(** *** Opening and cancelling *)

(** What is reserved for an operation, and for a call that is stored. *)
Definition op_deposit (threshold : Z) : Z := DepositBase + DepositFactor * threshold.
Definition call_deposit (data : OpaqueCall) : Z := DepositBase + DepositFactor * cast 32 ((Z.of_nat (length data) + 31) / 32).

Definition others_of sigs who : list K := filter (.≠ who) sigs.

Lemma others_of_perm sigs who : StronglySorted below sigs -> who ∈ sigs -> sigs ≡ₚ who :: others_of sigs who.
Proof. intros Hs Hin. by apply ensure_sorted_and_insert_sound, ensure_sorted_and_insert_complete. Qed.

Lemma signatories_of_run sigs who self : signatories_ok sigs -> who ∈ sigs -> (2 <= length sigs)%nat ->
  signatories_of (others_of sigs who) who self = (self, Ok sigs).
Proof.
  intros [Hs Hlen] Hin H2. pose proof (others_of_perm sigs who Hs Hin) as Hp. apply Permutation_length in Hp. simpl in Hp.
  unfold signatories_of, ensure_. rewrite bool_decide_false by (intros He; rewrite He in Hp; simpl in Hp; lia).
  rewrite (bind_Ok _ _ self self tt) by done. rewrite (proj2 (Z.ltb_lt _ _)) by lia. rewrite (bind_Ok _ _ self self tt) by done.
  unfold others_of. by rewrite ensure_sorted_and_insert_complete.
Qed.

Section amounts.
Hypothesis base_pos : 0 <= DepositBase.
Hypothesis factor_pos : 0 <= DepositFactor.

Lemma call_deposit_pos data : 0 <= call_deposit data.
Proof. unfold call_deposit. pose proof (cast_is_u 32 ((Z.of_nat (length data) + 31) / 32) ltac:(lia)) as Hc. unfold is_u in Hc. nia. Qed.

Lemma store_call_and_reserve_run self who h data other : res_good (rest self) -> 0 <= other -> other + call_deposit data ∈u bits ->
  match store_call_and_reserve who h data other self with
  | (self', Ok _) => calls self !! h = None /\ exists r, res_good r /\
      self' = mkMultisigState (multisigs self) (<[h := (data, who, other + call_deposit data)]> (calls self)) (outputs self) r /\
      rereserved res_balance who (other + call_deposit data) (rest self) r
  | (self', Err _) => self' = self
  | (_, Panic) => False
  end.
Proof.
  intros Hg Ho Hd. unfold store_call_and_reserve. rewrite (bind_Ok _ _ self self self) by done.
  unfold ensure_. case_bool_decide as Hnone; [|done]. rewrite (bind_Ok _ _ self self tt) by done.
  set (words := cast 32 ((Z.of_nat (length data) + 31) / 32)).
  assert (0 <= words) as Hw by (by apply (cast_is_u 32)). unfold call_deposit in *. fold words in Hd |- *. unfold is_u in Hd.
  assert (0 <= DepositFactor * words) by nia.
  rewrite (bind_Ok _ _ self self (other + DepositBase)) by (unfold lift; by rewrite uadd_ok by (unfold is_u; lia)).
  rewrite (bind_Ok _ _ self self (DepositFactor * words)) by (unfold lift; by rewrite umul_ok by (unfold is_u; lia)).
  rewrite (bind_Ok _ _ self self (other + (DepositBase + DepositFactor * words))) by
    (unfold lift; rewrite uadd_ok by (unfold is_u; lia); do 2 f_equal; lia).
  pose proof (on_rest_reserve self who (other + (DepositBase + DepositFactor * words)) Hg Hd) as Hres.
  unfold mbind, M_mbind. destruct (on_rest _ self) as [self' [x|e|]]; [|done|done].
  destruct Hres as (r & -> & Hg' & Hr). split; [done|]. by exists r.
Qed.

(** What is taken for an operation that is opened. *)
Definition taken (threshold : Z) (data : OpaqueCall) (store : bool) : Z := op_deposit threshold + if store then call_deposit data else 0.

Lemma store_if_wanted_run self who h data store threshold : res_good (rest self) -> 0 <= threshold -> op_deposit threshold + call_deposit data ∈u bits ->
  match (stored ← store_if_wanted who h (Some data) store (op_deposit threshold);
         if stored : bool then mret tt else on_rest (cur_reserve who (op_deposit threshold))) self with
  | (self', Ok _) => exists r, res_good r /\ (store = true -> calls self !! h = None) /\
      self' = mkMultisigState (multisigs self) (if store then <[h := (data, who, taken threshold data store)]> (calls self) else calls self) (outputs self) r /\
      rereserved res_balance who (taken threshold data store) (rest self) r
  | (self', Err _) => self' = self
  | (_, Panic) => False
  end.
Proof.
  intros Hg Ht Hd. pose proof (call_deposit_pos data). assert (0 <= op_deposit threshold) as Hop by (unfold op_deposit; nia).
  unfold taken. destruct store; simpl.
  - pose proof (store_call_and_reserve_run self who h data (op_deposit threshold) Hg Hop Hd) as Hrun. unfold mbind, M_mbind.
    destruct (store_call_and_reserve _ _ _ _ self) as [self' [x|e|]]; [|done|done]. destruct Hrun as (Hnone & r & Hg' & -> & Hr). by exists r.
  - rewrite (bind_Ok _ _ self self false) by done. rewrite Z.add_0_r.
    pose proof (on_rest_reserve self who (op_deposit threshold) Hg ltac:(unfold is_u in *; lia)) as Hrun.
    destruct (on_rest _ self) as [self' [x|e|]]; [|done|done]. destruct Hrun as (r & -> & Hg' & Hr). by exists r.
Qed.

Section operation.
Context (sigs : list K) (threshold : Z) (data : OpaqueCall) (c : Call) (max_weight : Z).
Hypothesis sigs_ok : signatories_ok sigs.
Hypothesis sigs_two : (2 <= length sigs)%nat.
Hypothesis threshold_two : 2 <= threshold.
Hypothesis deposit_fits : op_deposit threshold + call_deposit data ∈u bits.
Variable dispatch : Call -> K -> MM unit.
Let id : K := multi_account_id sigs threshold.
Let h : CallHash := blake2_256 data.

(** A call of a signatory gets as far as the lookup of the operation. *)
Lemma as_multi_run self who maybe_timepoint store : who ∈ sigs ->
  as_multi dispatch who threshold (others_of sigs who) maybe_timepoint data store max_weight self =
  match multisigs self !! (id, h) with
  | Some m => continue_ dispatch who id threshold h (Some data) store maybe_timepoint max_weight m self
  | None => open_ who id threshold h (Some data) store maybe_timepoint self
  end.
Proof.
  intros Hwho. unfold as_multi, operate, ensure_. rewrite (proj2 (Z.leb_le _ _) threshold_two). rewrite (bind_Ok _ _ self self tt) by done.
  rewrite (bind_Ok _ _ _ _ _ (signatories_of_run sigs who self sigs_ok Hwho sigs_two)). rewrite (bind_Ok _ _ self self self) by done.
  fold id h. by destruct (multisigs self !! (id, h)).
Qed.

*TASK DIRECTIONS*:
From the data above, reproduce word for word the lines running from the line with "if stored : bool" to the line with "intros Hg Ht", ends included.

*OUTPUT FOR THIS TASK*:
         if stored : bool then mret tt else on_rest (cur_reserve who (op_deposit threshold))) self with
  | (self', Ok _) => exists r, res_good r /\ (store = true -> calls self !! h = None) /\
      self' = mkMultisigState (multisigs self) (if store then <[h := (data, who, taken threshold data store)]> (calls self) else calls self) (outputs self) r /\
      rereserved res_balance who (taken threshold data store) (rest self) r
  | (self', Err _) => self' = self
  | (_, Panic) => False
  end.
Proof.
  intros Hg Ht Hd. pose proof (call_deposit_pos data). assert (0 <= op_deposit threshold) as Hop by (unfold op_deposit; nia).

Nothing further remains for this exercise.